■ **What to do**: Among the records that follow, find the line with "- rewrite <- (parse_accepted f now')." and the line with "destruct f as [|c f]; [by intros". Set down those lines and all lines between them exactly, without adding anything.

■ **Records**:
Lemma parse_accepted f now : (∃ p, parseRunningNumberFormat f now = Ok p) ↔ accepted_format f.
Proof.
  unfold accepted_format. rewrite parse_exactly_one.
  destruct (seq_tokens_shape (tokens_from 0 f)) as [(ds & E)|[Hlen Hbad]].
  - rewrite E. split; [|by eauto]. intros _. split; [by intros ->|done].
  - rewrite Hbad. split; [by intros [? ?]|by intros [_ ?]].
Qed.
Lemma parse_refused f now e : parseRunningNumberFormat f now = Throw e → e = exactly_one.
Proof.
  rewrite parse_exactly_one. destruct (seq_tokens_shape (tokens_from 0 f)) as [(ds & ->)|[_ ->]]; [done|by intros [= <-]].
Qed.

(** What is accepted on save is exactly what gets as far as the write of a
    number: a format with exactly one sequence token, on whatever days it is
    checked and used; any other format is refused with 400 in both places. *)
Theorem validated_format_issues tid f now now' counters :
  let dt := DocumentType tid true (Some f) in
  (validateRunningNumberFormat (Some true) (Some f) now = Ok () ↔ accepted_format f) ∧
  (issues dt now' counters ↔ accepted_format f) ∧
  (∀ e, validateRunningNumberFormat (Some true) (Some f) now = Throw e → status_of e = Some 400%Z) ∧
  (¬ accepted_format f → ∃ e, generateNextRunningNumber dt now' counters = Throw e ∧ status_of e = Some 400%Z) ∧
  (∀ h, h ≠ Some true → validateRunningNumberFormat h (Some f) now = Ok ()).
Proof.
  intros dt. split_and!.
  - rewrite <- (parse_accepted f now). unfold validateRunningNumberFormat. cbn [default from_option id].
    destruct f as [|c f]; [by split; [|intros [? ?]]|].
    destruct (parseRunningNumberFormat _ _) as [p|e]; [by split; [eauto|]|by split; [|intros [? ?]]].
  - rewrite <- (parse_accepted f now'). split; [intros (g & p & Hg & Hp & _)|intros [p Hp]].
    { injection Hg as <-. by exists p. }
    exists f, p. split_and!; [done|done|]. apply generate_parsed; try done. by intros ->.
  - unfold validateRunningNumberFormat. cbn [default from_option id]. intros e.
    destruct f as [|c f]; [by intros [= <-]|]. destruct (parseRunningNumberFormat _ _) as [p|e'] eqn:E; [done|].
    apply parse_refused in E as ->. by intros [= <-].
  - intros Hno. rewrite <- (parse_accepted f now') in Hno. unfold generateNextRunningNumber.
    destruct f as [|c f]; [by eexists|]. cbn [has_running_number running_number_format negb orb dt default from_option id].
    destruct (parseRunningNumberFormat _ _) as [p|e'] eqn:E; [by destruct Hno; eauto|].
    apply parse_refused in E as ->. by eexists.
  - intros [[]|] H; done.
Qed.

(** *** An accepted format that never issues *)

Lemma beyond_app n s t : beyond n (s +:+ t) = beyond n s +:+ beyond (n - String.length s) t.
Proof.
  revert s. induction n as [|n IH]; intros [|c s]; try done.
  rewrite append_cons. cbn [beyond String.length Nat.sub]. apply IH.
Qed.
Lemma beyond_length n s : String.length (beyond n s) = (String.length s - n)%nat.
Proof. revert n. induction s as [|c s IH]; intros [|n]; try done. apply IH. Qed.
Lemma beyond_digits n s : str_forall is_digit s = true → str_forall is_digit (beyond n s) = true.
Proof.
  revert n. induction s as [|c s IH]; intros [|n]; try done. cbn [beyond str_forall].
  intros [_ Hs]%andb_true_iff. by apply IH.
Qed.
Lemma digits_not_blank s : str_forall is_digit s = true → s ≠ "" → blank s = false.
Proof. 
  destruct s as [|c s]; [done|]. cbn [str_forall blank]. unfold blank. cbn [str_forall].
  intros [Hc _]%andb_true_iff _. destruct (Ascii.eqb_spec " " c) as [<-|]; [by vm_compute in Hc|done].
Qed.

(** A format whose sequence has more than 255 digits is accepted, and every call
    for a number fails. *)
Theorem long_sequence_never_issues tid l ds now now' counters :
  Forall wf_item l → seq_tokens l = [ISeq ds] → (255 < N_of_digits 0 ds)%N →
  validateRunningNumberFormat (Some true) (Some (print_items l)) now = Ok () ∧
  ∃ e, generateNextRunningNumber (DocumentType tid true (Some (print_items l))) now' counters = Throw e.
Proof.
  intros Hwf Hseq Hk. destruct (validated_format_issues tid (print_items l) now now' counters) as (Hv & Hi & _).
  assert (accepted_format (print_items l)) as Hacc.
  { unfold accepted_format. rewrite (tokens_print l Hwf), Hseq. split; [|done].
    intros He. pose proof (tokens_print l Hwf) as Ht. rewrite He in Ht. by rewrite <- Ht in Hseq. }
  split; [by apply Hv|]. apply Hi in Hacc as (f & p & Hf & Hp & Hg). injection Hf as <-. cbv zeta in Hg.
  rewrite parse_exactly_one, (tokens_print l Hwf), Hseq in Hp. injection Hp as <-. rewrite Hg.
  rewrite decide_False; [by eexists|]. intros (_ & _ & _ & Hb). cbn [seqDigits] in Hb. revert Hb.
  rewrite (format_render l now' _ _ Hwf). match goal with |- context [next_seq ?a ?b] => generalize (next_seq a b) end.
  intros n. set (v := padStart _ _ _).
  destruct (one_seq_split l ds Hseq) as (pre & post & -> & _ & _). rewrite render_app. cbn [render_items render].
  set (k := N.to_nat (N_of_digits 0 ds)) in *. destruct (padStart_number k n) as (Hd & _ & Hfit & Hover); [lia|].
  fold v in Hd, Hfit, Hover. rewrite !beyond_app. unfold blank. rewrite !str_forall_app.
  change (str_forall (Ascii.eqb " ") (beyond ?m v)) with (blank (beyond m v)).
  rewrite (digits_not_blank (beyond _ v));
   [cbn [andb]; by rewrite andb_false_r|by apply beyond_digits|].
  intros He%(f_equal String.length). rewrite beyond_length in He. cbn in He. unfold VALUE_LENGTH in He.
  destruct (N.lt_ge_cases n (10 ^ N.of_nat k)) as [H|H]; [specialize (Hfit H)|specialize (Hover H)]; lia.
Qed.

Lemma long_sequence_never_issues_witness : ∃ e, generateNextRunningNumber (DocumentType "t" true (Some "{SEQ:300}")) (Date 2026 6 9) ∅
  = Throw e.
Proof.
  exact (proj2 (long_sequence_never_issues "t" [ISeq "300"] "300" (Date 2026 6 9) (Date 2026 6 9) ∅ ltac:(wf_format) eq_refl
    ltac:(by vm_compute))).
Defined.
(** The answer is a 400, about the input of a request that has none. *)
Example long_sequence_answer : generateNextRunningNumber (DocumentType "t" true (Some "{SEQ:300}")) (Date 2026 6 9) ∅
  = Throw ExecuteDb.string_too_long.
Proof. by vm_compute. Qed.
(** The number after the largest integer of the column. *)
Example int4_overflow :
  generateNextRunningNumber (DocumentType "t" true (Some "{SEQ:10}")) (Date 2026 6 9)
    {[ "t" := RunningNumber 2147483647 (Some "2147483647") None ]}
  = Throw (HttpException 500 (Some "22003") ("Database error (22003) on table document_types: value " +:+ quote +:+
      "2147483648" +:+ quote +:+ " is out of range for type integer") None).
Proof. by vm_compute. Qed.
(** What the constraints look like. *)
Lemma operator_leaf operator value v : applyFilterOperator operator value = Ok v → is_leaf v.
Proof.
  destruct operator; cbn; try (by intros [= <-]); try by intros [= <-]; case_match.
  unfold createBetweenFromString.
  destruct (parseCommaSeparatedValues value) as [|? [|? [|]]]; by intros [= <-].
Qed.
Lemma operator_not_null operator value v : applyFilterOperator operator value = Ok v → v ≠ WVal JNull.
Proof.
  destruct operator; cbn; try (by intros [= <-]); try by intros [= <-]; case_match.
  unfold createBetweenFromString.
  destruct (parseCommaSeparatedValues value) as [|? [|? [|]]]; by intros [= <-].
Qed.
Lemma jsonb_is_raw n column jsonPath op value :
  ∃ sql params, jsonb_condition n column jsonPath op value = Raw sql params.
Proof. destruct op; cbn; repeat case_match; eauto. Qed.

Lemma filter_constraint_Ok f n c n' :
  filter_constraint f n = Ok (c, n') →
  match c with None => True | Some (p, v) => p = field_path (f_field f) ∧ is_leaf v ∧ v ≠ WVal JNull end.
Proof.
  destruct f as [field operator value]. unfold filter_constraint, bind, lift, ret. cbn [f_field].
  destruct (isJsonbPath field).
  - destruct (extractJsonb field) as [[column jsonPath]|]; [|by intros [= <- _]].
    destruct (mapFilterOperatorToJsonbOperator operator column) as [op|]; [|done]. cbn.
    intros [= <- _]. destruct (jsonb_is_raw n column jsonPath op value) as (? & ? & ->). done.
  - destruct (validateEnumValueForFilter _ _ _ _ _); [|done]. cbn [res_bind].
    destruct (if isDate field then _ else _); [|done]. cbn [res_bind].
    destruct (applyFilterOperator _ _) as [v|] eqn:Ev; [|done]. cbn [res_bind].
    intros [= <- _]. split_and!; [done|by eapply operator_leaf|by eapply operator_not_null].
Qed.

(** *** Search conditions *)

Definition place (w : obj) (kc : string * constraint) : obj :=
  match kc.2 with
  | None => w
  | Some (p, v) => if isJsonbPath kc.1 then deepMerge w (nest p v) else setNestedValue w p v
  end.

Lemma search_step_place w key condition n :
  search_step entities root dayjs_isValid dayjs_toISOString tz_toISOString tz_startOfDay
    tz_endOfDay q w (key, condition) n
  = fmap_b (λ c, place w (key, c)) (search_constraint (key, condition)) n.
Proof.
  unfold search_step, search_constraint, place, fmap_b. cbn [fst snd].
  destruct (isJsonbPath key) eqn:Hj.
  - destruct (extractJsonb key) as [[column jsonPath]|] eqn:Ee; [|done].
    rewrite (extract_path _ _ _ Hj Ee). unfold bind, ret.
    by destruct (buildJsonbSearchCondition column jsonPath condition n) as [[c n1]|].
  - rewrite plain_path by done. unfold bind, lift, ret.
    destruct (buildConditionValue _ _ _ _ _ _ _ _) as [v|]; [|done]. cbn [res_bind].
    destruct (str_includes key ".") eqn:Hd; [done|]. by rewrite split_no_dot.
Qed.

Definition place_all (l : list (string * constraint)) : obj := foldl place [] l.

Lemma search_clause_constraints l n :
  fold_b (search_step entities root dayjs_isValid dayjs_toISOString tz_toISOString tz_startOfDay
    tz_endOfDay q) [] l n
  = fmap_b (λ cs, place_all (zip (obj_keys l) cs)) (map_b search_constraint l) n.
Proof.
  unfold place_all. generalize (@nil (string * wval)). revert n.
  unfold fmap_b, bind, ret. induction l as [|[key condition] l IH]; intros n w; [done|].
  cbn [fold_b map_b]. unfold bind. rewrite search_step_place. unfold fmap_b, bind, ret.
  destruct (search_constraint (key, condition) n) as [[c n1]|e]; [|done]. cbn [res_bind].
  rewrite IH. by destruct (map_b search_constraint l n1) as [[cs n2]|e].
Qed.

■ **Solution to this problem**:
  - rewrite <- (parse_accepted f now'). split; [intros (g & p & Hg & Hp & _)|intros [p Hp]].
    { injection Hg as <-. by exists p. }
    exists f, p. split_and!; [done|done|]. apply generate_parsed; try done. by intros ->.
  - unfold validateRunningNumberFormat. cbn [default from_option id]. intros e.
    destruct f as [|c f]; [by intros [= <-]|]. destruct (parseRunningNumberFormat _ _) as [p|e'] eqn:E; [done|].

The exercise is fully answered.